APPENDIX C. GGP Events and Responses The following list shows the GGP events that occur at a gateway and the gateway's responses. The variables and tables referred to are listed above. o Connectivity to an attached network changes. a. Update the Minimum Distance Vector. b. Recompute the Routing Updates. c. Recompute the Routing Table. d. If any routing update has changed, send the new routing updates to the neighbors. o Connectivity to a neighbor gateway changes. a. Update the Neighbor Connectivity Vector. b. Recompute the Minimum Distance Vector. c. Recompute the Routing Updates. d. Recompute the Routing Table. e. If any routing update has changed, send the new routing updates to the neighbors. o A Routing Update message is received. a. Compare the Internet source address of the Routing Update message to the Neighbor Addresses. If the address is not on the list, add it to the list of Neighbor Addresses, increment the Number of Neighbors, and set the Receive Sequence Number for this neighbor to the sequence number in the Routing Update message. b. Compare the Receive Sequence Number for this neighbor to the sequence number in the Routing Update message to determine whether or not to accept this message. If the message is rejected, send a Negative Acknowledgment message. If the message is accepted, send an Acknowledgment message and proceed with the following steps.
c. Compare the networks reported in the Routing Update message to the Number of Networks. If new networks are reported, enter them in the network vectors, increase the number of networks, and expand the Distance Matrix to account for the new networks. d. Copy the routing update received into the appropriate row of the Distance Matrix. e. Recompute the Minimum Distance Vector. f. Recompute the Routing Updates. g. Recompute the Routing Table. h. If any routing update has changed, send the new routing updates to the neighbors. o An Acknowledgment message is received. Compare the sequence number in the message to the Send Sequence Number. If the Send Sequence Number is acknowledged, update the entry in the Received Acknowledgment Vector for the neighbor that sent the acknowledgment. o A Negative Acknowledgment message is received. Compare the sequence number in the message to the Send Sequence Number. If necessary, replace the Send Sequence Number, and retransmit the routing updates.

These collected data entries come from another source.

(* ===== verification/ArtArgs.v ===== *)
(** * ArtArgs: passing arguments to methods of the ART runtime
      (runtime/primitive.h, jvalue.h, reflection.cc, reflection-inl.h,
       entrypoints/quick/quick_trampoline_entrypoints.cc)

    A reflective call writes the Java arguments into an [ArgArray] of words, the
    invocation stub copies the words to the stack and the first three to
    registers, and the handler of a proxy or hooked method reads them back from
    its frame with a [QuickArgumentVisitor] and boxes them.  Java objects live in
    a heap by address; a reference in the heap, in an ArgArray and in a frame is
    the address, null is 0.  The member l of a jvalue is a reference of JNI, which
    is made and decoded by the functions of [LocalRefs]. *)

From Stdlib Require Import SpecFloat.
From stdpp Require Import gmap.
From S2P Require Import Prelude CLib.

(** ** Primitive types and values *)

Inductive PrimType :=
| kPrimNot | kPrimBoolean | kPrimByte | kPrimChar | kPrimShort | kPrimInt | kPrimLong | kPrimFloat
| kPrimDouble | kPrimVoid.
#[export] Instance PrimType_eq : EqDecision PrimType.
Proof. solve_decision. Defined.

Definition GetType (c : Z) : PrimType :=
  if c =? chr "B" then kPrimByte else if c =? chr "C" then kPrimChar
  else if c =? chr "D" then kPrimDouble else if c =? chr "F" then kPrimFloat
  else if c =? chr "I" then kPrimInt else if c =? chr "J" then kPrimLong
  else if c =? chr "S" then kPrimShort else if c =? chr "Z" then kPrimBoolean
  else if c =? chr "V" then kPrimVoid else kPrimNot.

(** The members of the unions jvalue and JValue, of the 64 bits of the union. *)
Definition get_z (j : Z) : Z := uwrap 8 j.
Definition get_b (j : Z) : Z := swrap 8 j.
Definition get_c (j : Z) : Z := uwrap 16 j.
Definition get_s (j : Z) : Z := swrap 16 j.
Definition get_i (j : Z) : Z := swrap 32 j.
Definition get_f (j : Z) : Z := uwrap 32 j.
Definition get_j (j : Z) : Z := swrap 64 j.
Definition get_d (j : Z) : Z := uwrap 64 j.
Definition get_l (j : Z) : Z := uwrap 32 j.

(** Writing the low [w] bits of the union. *)
Definition set_low (w : Z) (j v : Z) : Z := uwrap w v + 2 ^ w * (uwrap 64 j / 2 ^ w).
Definition SetZ (j v : Z) : Z := set_low 8 j v.
Definition SetB (j v : Z) : Z := set_low 32 j (swrap 8 v).
Definition SetC (j v : Z) : Z := set_low 16 j v.
Definition SetS (j v : Z) : Z := set_low 32 j (swrap 16 v).
Definition SetI (j v : Z) : Z := set_low 32 j v.
Definition SetF (j v : Z) : Z := set_low 32 j v.
Definition SetJ (v : Z) : Z := uwrap 64 v.

(** The Java value of a type that a word or a pair of words stands for; floats
    and doubles are their bits. *)
Definition java_value (t : PrimType) (j : Z) : Z :=
  match t with
  | kPrimBoolean => get_z j | kPrimByte => get_b j | kPrimChar => get_c j | kPrimShort => get_s j
  | kPrimInt => get_i j | kPrimFloat => get_f j | kPrimLong => get_j j | kPrimDouble => get_d j
  | kPrimNot => get_l j | kPrimVoid => 0
  end.

Definition is_wide (t : PrimType) : bool :=
  match t with kPrimLong | kPrimDouble => true | _ => false end.

(** ** Conversions of the language between integers, floats and doubles *)

(** The bits of a number in the IEEE format with [mw] bits of mantissa and the
    largest exponent [emax]. *)
Definition bits_of_float (mw emax : Z) (f : spec_float) : Z :=
  let sign (s : bool) := if s then 2 * emax * 2 ^ mw else 0 in
  let top := (2 * emax - 1) * 2 ^ mw in
  match f with
  | S754_zero s => sign s
  | S754_infinity s => sign s + top
  | S754_nan => top + 2 ^ (mw - 1)
  | S754_finite s m e =>
      sign s + (if Zpos m <? 2 ^ mw then Zpos m
                else (e + emax + mw - 1) * 2 ^ mw + (Zpos m - 2 ^ mw))
  end.

Definition float_of_bits (mw emax : Z) (b : Z) : spec_float :=
  let s := 2 * emax * 2 ^ mw <=? b in
  let x := (b / 2 ^ mw) mod (2 * emax) in
  let m := b mod 2 ^ mw in
  if x =? 0 then
    match m with Zpos p => S754_finite s p (2 - emax - mw) | _ => S754_zero s end
  else if x =? 2 * emax - 1 then if m =? 0 then S754_infinity s else S754_nan
  else match m + 2 ^ mw with
       | Zpos p => S754_finite s p (x - emax - mw + 1)
       | _ => S754_nan
       end.

Definition float_of_int (v : Z) : Z := bits_of_float 23 128 (binary_normalize 24 128 v 0 false).
Definition double_of_int (v : Z) : Z := bits_of_float 52 1024 (binary_normalize 53 1024 v 0 false).

(** Widening a float is exact; a NaN keeps its sign and payload and is quiet. *)
Definition double_of_float (b : Z) : Z :=
  match float_of_bits 23 128 b with
  | S754_nan =>
      (if 2 ^ 31 <=? b then 2 ^ 63 else 0) + 2047 * 2 ^ 52 +
      Z.lor (2 ^ 51) (Z.shiftl (b mod 2 ^ 23) 29)
  | S754_finite s m e =>
      bits_of_float 52 1024 (binary_normalize 53 1024 (if s then Zneg m else Zpos m) e s)
  | f => bits_of_float 52 1024 f
  end.

(** ** Objects and boxes *)

Inductive object := Box (t : PrimType) (v : Z) | Plain (cls : Z).
#[export] Instance object_eq : EqDecision object.
Proof. solve_decision. Defined.
Abbreviation heap := (gmap Z object).

Inductive exn :=
| IllegalArgument | IllegalAccess | NoSuchMethod | ClassCast | NullPointer | OutOfMemory
| InvocationTarget (cause : exn) | Other (e : Z).

(** The valueOf methods of the box classes of java.lang, invoked on the words of
    a value; [None] when the box cannot be allocated. *)
Class Boxing := {
  valueOf : PrimType -> Z -> heap -> option (Z * heap);
  valueOf_ok t w h a h' : valueOf t w h = Some (a, h') ->
    a <> 0 /\ h' !! a = Some (Box t (java_value t w)) /\ h ⊆ h'
}.

(** What JNI promises of the references that it makes for the objects of one call
    ([JniRefs] proves it of the tables): they decode to their objects.  The first
    argument of AddLocalReference tells the references of a call from one another; it is
    the address of the slot with the object. *)
Class LocalRefs := {
  AddLocalReference : Z -> Z -> Z;
  Decode : Z -> Z;
  Add_range slot obj : in_u 32 (AddLocalReference slot obj);
  Decode_Add slot obj : in_u 32 obj -> Decode (AddLocalReference slot obj) = obj;
  Decode_null : Decode 0 = 0;
  Decode_range ref : in_u 32 (Decode ref)
}.

Section Boxes.
Context `{Boxing}.

(** [BoxPrimitive]: the reference and the heap, or [None] with an exception. *)
Definition BoxPrimitive (t : PrimType) (value : Z) (h : heap) : option (Z * heap) :=
  match t with
  | kPrimNot => Some (get_l value, h)
  | kPrimVoid => Some (0, h)
  | kPrimLong | kPrimDouble => valueOf t (uwrap 64 value) h
  | _ => valueOf t (uwrap 32 (get_i value)) h
  end.
End Boxes.

(** [ConvertPrimitiveValue] of a zero-initialized destination. *)
Definition ConvertPrimitiveValue (unbox_for_result : bool) (srcType dstType : PrimType) (src : Z) : Z + exn :=
  let small := match srcType with kPrimByte | kPrimChar | kPrimShort => true | _ => false end in
  let upto_int := small || bool_decide (srcType = kPrimInt) in
  let fail := inr (if unbox_for_result then ClassCast else IllegalArgument) in
  if bool_decide (srcType = dstType) then inl (SetJ (get_j src))
  else match dstType with
       | kPrimShort => if bool_decide (srcType = kPrimByte) then inl (SetS 0 (get_i src)) else fail
       | kPrimInt => if small then inl (SetI 0 (get_i src)) else fail
       | kPrimLong => if upto_int then inl (SetJ (get_i src)) else fail
       | kPrimFloat =>
           if upto_int then inl (SetF 0 (float_of_int (get_i src)))
           else if bool_decide (srcType = kPrimLong) then inl (SetF 0 (float_of_int (get_j src)))
           else fail
       | kPrimDouble =>
           if upto_int then inl (SetJ (double_of_int (get_i src)))
           else if bool_decide (srcType = kPrimLong) then inl (SetJ (double_of_int (get_j src)))
           else if bool_decide (srcType = kPrimFloat) then inl (SetJ (double_of_float (get_f src)))
           else fail
       | _ => fail
       end.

REFERENCES  Postel, J. (ed.), "Internet Protocol - DARPA Internet Program Protocol Specification," RFC 791, USC/Information Sciences Institute, September 1981.  Strazisar, V., "Gateway Routing: An Implementation Specification," IEN-30, Bolt Beranek and Newman Inc., August 1979.  Strazisar, V., "How to Build a Gateway," IEN-109, Bolt Beranek and Newman Inc., August 1979.  Postel, J., "Internet Control Message Protocol - DARPA Internet Program Protocol Specification," RFC 792, USC/Information Sciences Institute, September 1981.  Postel, J., "Assigned Numbers," RFC 790, USC/Information Sciences Institute, September 1981.  Littauer, B., Huang, A., Hinden, R., "A Host Monitoring Protocol," IEN-197, Bolt Beranek and Newman Inc., September 1981.  Santos, P., Chalstrom, H., Linn, J., Herman, J., "Architecture of a Network Monitoring, Control and Management System," Proc. of the 5th Int. Conference on Computer Communication, October 1980.  Haverty, J., "XNET Formats for Internet Protocol Version 4," IEN-158, Bolt Beranek and Newman Inc., October 1980.  Mathis, J., Klemba, K., Poggio, "TIU Notebook- Volume 2, Software Documentation," SRI, May 1979.  Rosen, E., "Exterior Gateway Protocol," IEN-209, Bolt Beranek and Newman Inc., August 1982.